▶ [DESCRIPTION OF THE TASK] From the entries underneath, give the number of lines holding the word "Hacc", without any other words.

▶ [TASK MATERIAL]
================================
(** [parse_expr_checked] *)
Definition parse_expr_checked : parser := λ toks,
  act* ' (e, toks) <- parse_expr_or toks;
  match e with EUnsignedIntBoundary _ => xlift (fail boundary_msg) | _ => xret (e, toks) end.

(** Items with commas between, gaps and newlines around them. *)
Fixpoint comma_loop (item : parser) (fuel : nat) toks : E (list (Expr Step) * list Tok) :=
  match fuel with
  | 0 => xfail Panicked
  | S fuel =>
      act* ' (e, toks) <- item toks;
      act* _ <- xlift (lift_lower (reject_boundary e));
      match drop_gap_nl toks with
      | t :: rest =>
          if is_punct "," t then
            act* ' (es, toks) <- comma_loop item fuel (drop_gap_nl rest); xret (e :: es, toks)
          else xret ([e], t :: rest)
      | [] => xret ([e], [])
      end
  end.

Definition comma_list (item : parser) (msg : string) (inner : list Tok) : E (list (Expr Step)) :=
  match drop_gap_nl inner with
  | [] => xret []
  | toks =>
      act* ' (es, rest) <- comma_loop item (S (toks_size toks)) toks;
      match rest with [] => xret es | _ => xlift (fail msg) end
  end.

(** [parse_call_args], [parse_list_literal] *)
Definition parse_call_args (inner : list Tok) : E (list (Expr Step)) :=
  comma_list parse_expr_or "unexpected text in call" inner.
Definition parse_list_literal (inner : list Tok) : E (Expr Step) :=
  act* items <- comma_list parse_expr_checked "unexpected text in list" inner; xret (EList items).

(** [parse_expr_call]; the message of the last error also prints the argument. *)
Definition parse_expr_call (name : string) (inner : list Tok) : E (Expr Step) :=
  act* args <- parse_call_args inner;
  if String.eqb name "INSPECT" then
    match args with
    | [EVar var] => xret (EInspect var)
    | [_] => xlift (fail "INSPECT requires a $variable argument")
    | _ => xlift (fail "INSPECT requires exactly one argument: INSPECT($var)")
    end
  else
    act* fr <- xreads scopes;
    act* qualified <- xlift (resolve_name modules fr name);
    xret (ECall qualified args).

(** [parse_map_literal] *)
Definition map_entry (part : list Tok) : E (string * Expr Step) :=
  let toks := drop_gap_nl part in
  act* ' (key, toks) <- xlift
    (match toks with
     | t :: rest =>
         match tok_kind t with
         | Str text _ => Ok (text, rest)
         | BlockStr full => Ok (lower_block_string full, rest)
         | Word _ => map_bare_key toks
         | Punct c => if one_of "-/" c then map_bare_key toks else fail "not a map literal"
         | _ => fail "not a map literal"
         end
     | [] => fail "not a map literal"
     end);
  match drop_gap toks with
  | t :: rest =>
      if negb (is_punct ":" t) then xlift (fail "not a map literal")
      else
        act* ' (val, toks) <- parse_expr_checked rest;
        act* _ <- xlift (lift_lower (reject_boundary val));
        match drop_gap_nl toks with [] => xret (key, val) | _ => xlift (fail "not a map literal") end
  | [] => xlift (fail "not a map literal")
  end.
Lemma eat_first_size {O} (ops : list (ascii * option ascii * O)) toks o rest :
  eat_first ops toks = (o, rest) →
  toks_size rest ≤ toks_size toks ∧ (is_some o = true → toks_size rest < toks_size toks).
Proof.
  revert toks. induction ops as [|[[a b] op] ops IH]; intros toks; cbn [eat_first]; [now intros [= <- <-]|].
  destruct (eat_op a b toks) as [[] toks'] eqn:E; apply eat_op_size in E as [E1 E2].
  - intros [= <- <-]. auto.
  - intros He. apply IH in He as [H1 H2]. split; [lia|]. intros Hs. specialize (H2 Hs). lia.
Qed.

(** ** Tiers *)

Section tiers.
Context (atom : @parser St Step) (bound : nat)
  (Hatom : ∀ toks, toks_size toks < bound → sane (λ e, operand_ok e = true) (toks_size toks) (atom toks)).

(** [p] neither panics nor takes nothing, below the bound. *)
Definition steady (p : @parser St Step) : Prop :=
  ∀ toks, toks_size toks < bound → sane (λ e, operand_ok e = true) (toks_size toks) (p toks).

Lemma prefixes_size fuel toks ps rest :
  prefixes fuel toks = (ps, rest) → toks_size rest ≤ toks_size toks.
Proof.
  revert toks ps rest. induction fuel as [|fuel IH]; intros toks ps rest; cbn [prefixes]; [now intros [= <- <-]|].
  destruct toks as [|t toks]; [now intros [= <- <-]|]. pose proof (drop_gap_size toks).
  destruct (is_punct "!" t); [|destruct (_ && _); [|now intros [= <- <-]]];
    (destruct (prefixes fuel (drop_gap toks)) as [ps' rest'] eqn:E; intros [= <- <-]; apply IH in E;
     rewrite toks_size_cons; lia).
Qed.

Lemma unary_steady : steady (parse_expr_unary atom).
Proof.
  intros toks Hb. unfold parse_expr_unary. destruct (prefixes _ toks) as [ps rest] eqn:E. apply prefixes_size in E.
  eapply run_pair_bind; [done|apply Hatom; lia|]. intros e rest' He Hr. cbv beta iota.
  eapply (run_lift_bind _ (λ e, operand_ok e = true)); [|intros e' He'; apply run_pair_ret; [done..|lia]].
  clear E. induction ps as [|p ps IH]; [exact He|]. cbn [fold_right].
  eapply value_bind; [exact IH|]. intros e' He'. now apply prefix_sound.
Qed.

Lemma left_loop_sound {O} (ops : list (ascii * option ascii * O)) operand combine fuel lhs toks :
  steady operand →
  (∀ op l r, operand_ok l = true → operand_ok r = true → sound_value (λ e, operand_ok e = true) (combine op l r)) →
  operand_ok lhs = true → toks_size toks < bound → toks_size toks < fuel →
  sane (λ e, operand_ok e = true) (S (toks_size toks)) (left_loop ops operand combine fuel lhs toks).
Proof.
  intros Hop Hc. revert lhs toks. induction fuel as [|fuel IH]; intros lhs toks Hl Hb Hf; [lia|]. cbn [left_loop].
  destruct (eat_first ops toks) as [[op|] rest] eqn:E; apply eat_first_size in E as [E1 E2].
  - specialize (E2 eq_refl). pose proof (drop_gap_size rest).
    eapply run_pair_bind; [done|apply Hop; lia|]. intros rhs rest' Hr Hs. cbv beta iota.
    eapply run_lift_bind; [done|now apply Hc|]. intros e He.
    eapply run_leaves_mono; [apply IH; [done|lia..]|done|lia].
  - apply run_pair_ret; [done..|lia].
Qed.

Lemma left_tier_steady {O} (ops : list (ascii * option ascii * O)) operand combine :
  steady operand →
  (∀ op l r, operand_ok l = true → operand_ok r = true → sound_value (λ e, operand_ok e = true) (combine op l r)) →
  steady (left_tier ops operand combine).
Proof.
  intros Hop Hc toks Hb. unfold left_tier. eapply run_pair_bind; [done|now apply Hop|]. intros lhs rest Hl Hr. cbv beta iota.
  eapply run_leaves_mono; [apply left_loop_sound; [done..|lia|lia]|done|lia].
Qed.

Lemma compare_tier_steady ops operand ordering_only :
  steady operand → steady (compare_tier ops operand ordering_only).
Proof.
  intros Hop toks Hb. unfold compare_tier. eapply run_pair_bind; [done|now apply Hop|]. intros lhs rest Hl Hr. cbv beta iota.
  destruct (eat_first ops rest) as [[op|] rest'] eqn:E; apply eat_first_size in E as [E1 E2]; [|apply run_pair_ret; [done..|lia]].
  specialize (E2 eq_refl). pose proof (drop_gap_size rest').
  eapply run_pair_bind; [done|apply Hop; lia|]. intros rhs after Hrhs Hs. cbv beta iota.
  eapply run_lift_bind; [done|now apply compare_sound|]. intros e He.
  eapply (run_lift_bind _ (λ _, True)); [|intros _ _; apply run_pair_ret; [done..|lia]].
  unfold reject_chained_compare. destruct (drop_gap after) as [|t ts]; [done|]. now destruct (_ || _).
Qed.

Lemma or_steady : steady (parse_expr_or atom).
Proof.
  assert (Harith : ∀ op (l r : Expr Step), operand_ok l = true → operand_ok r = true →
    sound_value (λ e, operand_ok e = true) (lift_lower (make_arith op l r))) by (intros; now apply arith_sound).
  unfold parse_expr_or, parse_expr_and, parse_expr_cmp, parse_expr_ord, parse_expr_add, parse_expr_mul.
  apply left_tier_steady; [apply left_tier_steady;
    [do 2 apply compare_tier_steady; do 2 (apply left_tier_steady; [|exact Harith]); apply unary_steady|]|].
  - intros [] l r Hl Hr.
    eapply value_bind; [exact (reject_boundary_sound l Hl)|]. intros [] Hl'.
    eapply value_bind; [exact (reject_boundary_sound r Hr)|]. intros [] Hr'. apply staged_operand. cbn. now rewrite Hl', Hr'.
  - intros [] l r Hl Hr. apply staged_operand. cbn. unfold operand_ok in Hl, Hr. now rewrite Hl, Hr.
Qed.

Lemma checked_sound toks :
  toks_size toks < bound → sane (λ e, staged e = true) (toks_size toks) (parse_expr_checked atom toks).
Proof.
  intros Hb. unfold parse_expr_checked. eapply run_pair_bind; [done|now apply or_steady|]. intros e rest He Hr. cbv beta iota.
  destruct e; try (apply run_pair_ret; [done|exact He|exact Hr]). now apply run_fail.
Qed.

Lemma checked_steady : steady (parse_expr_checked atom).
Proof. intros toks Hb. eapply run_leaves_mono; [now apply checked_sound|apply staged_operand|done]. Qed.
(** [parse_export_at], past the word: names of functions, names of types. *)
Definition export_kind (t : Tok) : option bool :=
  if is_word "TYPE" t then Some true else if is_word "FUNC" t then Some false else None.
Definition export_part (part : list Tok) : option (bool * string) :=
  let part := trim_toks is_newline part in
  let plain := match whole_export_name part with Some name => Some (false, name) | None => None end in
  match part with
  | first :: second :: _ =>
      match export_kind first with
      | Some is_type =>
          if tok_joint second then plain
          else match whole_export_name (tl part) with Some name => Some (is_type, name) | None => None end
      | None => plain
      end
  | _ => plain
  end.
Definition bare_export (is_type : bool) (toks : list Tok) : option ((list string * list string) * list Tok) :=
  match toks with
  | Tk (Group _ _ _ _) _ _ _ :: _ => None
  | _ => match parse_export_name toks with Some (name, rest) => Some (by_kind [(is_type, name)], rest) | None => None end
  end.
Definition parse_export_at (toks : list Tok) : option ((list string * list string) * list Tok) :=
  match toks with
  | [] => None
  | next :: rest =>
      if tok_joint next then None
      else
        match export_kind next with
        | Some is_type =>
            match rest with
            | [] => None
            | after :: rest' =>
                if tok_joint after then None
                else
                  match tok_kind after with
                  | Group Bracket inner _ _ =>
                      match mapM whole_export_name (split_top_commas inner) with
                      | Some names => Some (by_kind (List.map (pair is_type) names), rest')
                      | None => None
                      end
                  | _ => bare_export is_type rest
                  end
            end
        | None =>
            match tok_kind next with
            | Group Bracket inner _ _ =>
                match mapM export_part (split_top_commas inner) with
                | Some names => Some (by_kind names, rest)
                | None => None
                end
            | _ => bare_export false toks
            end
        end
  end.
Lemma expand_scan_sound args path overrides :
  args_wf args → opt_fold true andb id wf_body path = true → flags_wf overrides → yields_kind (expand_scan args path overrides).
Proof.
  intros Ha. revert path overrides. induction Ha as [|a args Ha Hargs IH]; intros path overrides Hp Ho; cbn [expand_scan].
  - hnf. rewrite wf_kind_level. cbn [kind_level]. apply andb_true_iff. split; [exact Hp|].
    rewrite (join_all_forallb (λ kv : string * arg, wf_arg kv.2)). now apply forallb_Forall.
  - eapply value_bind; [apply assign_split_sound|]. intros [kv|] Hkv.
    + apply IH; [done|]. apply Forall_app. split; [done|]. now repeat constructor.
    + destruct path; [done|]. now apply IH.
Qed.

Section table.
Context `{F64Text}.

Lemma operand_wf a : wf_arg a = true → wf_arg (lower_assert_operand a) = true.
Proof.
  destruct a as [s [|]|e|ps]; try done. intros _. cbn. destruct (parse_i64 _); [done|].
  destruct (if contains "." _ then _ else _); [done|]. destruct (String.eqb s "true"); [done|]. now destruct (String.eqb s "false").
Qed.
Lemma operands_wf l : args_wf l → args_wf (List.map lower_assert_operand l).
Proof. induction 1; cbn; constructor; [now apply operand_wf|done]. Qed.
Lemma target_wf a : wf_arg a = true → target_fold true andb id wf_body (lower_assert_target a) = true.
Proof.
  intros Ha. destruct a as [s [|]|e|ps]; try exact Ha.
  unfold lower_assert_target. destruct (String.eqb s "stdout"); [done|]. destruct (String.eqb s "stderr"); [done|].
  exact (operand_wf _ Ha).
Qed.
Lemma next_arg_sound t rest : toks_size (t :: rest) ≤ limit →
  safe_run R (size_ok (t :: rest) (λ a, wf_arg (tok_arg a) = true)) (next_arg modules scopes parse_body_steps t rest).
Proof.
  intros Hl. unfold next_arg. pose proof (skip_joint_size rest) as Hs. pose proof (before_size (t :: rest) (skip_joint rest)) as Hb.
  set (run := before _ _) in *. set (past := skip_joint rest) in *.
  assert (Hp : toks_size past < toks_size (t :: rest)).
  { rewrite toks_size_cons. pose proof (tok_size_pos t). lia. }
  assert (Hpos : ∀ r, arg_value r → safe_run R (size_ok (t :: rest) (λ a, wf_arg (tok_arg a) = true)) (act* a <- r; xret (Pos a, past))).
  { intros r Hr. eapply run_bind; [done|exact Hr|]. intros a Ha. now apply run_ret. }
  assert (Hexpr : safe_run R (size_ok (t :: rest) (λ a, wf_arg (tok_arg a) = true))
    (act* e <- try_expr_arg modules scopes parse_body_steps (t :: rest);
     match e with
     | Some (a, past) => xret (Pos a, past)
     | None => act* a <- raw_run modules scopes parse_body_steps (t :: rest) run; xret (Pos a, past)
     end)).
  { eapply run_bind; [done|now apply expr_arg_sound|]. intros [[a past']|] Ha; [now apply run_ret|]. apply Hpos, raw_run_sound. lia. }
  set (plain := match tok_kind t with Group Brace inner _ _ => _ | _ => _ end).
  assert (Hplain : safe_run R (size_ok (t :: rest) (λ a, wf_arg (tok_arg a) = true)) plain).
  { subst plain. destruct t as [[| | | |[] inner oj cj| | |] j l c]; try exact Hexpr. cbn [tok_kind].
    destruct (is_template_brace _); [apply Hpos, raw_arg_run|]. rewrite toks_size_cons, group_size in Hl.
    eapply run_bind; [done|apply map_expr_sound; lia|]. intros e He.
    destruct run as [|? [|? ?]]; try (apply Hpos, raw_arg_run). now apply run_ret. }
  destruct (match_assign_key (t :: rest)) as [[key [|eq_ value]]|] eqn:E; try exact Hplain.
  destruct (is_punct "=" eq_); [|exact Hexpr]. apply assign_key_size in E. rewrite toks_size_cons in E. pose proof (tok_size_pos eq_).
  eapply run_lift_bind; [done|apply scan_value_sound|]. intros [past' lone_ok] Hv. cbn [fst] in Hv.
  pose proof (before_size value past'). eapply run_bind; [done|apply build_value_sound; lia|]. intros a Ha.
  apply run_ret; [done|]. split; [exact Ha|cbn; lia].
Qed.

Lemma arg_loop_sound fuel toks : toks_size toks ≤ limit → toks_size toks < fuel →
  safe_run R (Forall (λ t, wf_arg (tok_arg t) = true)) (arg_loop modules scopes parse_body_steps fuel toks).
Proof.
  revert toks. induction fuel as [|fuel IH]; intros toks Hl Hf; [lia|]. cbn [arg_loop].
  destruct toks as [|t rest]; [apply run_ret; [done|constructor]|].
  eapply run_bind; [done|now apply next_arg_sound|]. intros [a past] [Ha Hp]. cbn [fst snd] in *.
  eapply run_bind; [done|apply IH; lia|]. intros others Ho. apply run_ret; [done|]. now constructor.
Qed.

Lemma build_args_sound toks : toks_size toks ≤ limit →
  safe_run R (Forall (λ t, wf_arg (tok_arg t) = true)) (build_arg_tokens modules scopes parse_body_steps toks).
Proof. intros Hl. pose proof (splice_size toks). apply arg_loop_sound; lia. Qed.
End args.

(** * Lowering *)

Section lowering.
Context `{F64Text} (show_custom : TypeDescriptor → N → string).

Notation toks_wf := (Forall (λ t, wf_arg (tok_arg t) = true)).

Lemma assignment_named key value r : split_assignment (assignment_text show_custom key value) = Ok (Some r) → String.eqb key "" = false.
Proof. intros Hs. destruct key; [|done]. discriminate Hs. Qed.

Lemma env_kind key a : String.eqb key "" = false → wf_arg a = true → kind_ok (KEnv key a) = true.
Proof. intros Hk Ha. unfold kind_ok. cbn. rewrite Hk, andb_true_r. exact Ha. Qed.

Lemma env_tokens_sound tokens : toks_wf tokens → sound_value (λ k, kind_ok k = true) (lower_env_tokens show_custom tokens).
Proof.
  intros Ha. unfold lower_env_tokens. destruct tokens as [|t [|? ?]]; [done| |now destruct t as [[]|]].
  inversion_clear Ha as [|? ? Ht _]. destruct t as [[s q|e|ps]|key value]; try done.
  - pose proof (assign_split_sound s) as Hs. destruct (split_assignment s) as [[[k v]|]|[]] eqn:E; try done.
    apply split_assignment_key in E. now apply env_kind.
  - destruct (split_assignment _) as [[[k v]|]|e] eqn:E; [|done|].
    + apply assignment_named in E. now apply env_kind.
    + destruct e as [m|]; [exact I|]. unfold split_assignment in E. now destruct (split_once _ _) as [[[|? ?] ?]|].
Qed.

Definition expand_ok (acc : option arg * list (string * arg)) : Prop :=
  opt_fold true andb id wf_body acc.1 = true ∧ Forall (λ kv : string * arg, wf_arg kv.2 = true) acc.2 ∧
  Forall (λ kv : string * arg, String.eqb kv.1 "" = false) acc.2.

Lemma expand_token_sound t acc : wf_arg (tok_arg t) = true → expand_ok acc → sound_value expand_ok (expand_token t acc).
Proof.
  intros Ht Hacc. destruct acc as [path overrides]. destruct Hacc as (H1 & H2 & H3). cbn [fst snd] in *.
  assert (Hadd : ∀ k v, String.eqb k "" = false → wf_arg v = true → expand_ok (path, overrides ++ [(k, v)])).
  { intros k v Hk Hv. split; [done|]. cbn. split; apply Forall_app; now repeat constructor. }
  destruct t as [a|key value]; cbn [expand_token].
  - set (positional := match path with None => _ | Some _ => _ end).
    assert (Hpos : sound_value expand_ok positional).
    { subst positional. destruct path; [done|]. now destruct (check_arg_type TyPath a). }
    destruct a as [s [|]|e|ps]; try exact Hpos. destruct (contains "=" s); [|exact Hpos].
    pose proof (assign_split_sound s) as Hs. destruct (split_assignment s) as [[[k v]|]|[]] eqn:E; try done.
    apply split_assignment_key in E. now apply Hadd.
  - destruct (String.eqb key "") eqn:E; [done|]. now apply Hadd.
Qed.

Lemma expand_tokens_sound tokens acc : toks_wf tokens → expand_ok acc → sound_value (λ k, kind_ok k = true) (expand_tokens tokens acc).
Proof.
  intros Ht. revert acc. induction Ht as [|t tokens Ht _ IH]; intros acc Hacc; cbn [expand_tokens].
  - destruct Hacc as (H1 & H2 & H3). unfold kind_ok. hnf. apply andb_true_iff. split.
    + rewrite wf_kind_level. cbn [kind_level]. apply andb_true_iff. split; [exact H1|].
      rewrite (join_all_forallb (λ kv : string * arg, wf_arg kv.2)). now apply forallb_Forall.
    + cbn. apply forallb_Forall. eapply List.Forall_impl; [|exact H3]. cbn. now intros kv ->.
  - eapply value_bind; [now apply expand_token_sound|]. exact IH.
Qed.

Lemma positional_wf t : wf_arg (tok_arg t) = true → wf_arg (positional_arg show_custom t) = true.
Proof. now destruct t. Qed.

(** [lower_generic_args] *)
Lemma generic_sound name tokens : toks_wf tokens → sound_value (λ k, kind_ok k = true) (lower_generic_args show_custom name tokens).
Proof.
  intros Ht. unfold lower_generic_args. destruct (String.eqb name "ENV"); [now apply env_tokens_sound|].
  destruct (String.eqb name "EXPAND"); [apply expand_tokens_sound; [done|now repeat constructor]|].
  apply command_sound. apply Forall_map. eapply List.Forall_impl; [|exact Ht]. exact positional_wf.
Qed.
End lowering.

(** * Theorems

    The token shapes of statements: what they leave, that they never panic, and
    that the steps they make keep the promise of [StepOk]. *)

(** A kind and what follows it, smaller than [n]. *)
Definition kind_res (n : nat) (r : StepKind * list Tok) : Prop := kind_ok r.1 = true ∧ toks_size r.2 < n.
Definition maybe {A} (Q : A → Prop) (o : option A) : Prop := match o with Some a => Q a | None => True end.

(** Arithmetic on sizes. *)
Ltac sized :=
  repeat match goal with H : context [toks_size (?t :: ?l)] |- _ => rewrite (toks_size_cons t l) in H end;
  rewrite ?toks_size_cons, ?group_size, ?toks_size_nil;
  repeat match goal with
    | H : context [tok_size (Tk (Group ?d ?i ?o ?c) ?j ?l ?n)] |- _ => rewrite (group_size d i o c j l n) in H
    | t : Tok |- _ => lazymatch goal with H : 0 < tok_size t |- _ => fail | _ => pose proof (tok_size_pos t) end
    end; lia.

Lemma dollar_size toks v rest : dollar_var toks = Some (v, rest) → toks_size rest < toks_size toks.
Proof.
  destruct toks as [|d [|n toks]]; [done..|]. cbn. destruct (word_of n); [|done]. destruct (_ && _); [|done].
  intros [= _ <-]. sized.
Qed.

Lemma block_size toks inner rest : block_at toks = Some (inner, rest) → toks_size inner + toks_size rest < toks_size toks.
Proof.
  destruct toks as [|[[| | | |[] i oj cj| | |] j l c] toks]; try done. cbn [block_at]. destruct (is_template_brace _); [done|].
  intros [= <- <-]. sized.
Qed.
================================
▶ [ANSWER SPACE] 3